Shanghai Institute of Technical Physics, Chinese Academy of Sciences, Shanghai 200083, China.
Sensors (Basel). 2022 Jul 8;22(14):5136. doi: 10.3390/s22145136.
Robust detection of infrared slow-moving small targets is crucial in infrared search and tracking (IRST) applications such as infrared guidance and low-altitude security; however, existing methods easily cause missed detection and false alarms when detecting infrared small targets in complex low-altitude scenes. In this article, a new low-altitude slow-moving small target detection algorithm based on spatial-temporal features measure (STFM) is proposed. First, we construct a circular kernel to calculate the local grayscale difference (LGD) in a single image, which is essential to suppress low-frequency background and irregular edges in the spatial domain. Then, a short-term energy aggregation (SEA) mechanism with the accumulation of the moving target energy in multiple successive frames is proposed to enhance the dim target. Next, the spatial-temporal saliency map (STSM) is obtained by integrating the two above operations, and the candidate targets are segmented using an adaptive threshold mechanism from STSM. Finally, a long-term trajectory continuity (LTC) measurement is designed to confirm the real target and further eliminate false alarms. The SEA and LTC modules exploit the local inconsistency and the trajectory continuity of the moving small target in the temporal domain, respectively. Experimental results on six infrared image sequences containing different low-altitude scenes demonstrate the effectiveness of the proposed method, which performs better than the existing state-of-the-art methods.
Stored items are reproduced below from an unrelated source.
Create HintDb nosw discriminated.
#[export] Hint Constants Opaque : nosw.
Section noswitch.
Context {S : Type}.
Lemma nosw_bind {A B} (m : M S A) (f : A -> M S B) :
  noswitch m -> (forall a, noswitch (f a)) -> noswitch (bind m f).
Proof. intros Hm Hf s. specialize (Hm s). unfold bind. destruct (m s); simpl; auto. apply Hf. Qed.
Lemma nosw_ret {A} (a : A) : noswitch (@ret S A a).
Proof. intros s. done. Qed.
Lemma nosw_panic {A} msg : noswitch (@panic S A msg).
Proof. intros s. done. Qed.
Lemma nosw_fault {A} msg : noswitch (@fault S A msg).
Proof. intros s. done. Qed.
Lemma nosw_nofuel {A} : noswitch (@nofuel S A).
Proof. intros s. done. Qed.
Lemma nosw_gets {A} (f : S -> A) : noswitch (gets f).
Proof. intros s. done. Qed.
Lemma nosw_modify (f : S -> S) : noswitch (modify f).
Proof. intros s. done. Qed.
Lemma nosw_for_list {B} (l : list B) (body : B -> M S unit) :
  (forall b, noswitch (body b)) -> noswitch (for_list l body).
Proof. intros Hb. induction l; simpl; [apply nosw_ret|apply nosw_bind; auto]. Qed.
Lemma nosw_find_list {A B} (l : list B) (body : B -> M S (option A)) :
  (forall b, noswitch (body b)) -> noswitch (find_list l body).
Proof.
  intros Hb. induction l; simpl; [apply nosw_ret|]. apply nosw_bind; auto. intros [a'|]; [apply nosw_ret|done].
Qed.

(** A stretch that does not switch, and the code after it, which respects
    a finer relation. *)
Lemma oseg_step {A B} (P : S -> S -> Prop) s0 s (m : M S A) (f : A -> M S B) :
  noswitch m -> (forall a s1, m s = Done a s1 -> oseg P s0 (f a s1)) -> oseg P s0 (bind m f s).
Proof. intros Hn H. specialize (Hn s). unfold bind. destruct (m s); simpl in *; auto; done. Qed.
Lemma oseg_last {A} (R P : S -> S -> Prop) s0 s1 (m : M S A) :
  segs R m -> (forall s2, R s1 s2 -> P s0 s2) -> (forall s s', R s s' -> P s s') -> oseg P s0 (m s1).
Proof.
  intros Hm H1 HP. specialize (Hm s1). destruct (m s1) as [a s2|?|?| |s2 k]; simpl in *; auto.
  destruct Hm as [? H2]. split; [auto|]. intros s'. by eapply oseg_mono.
Qed.
End noswitch.
#[export] Hint Resolve nosw_bind nosw_ret nosw_panic nosw_fault nosw_nofuel nosw_gets nosw_modify
  nosw_for_list nosw_find_list : nosw.
Ltac nosw_step :=
  match goal with
  | |- noswitch (bind _ _) => apply nosw_bind; [|intros ?]
  | |- noswitch (when ?c _) => unfold when
  | |- noswitch (if ?c then _ else _) => destruct c
  | |- noswitch (match ?c with _ => _ end) => destruct c
  | |- noswitch (let _ := _ in _) => cbv zeta
  | |- noswitch (for_list _ _) => apply nosw_for_list; intros ?
  | |- noswitch (find_list _ _) => apply nosw_find_list; intros ?
  | |- _ => solve [eauto with nosw]
  end.
Ltac nosw_tac := repeat nosw_step.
稳健的红外慢速小目标检测在红外搜索和跟踪(IRST)应用中至关重要,例如红外制导和低空安全;然而,现有的方法在检测复杂低空场景中的红外小目标时容易造成漏检和虚警。本文提出了一种新的基于时空特征度量(STFM)的低空慢速小目标检测算法。首先,我们构建一个圆形核来计算单幅图像中的局部灰度差(LGD),这对于抑制空间域中的低频背景和不规则边缘至关重要。然后,提出了一种短期能量聚合(SEA)机制,通过在多个连续帧中积累运动目标能量来增强暗目标。接下来,通过整合这两个操作获得时空显著图(STSM),并从 STSM 中使用自适应阈值机制分割候选目标。最后,设计了一个长期轨迹连续性(LTC)测量来确认真实目标并进一步消除虚警。SEA 和 LTC 模块分别利用了运动小目标在时域中的局部不一致性和轨迹连续性。在包含不同低空场景的六个红外图像序列上的实验结果表明,该方法具有有效性,优于现有的最先进方法。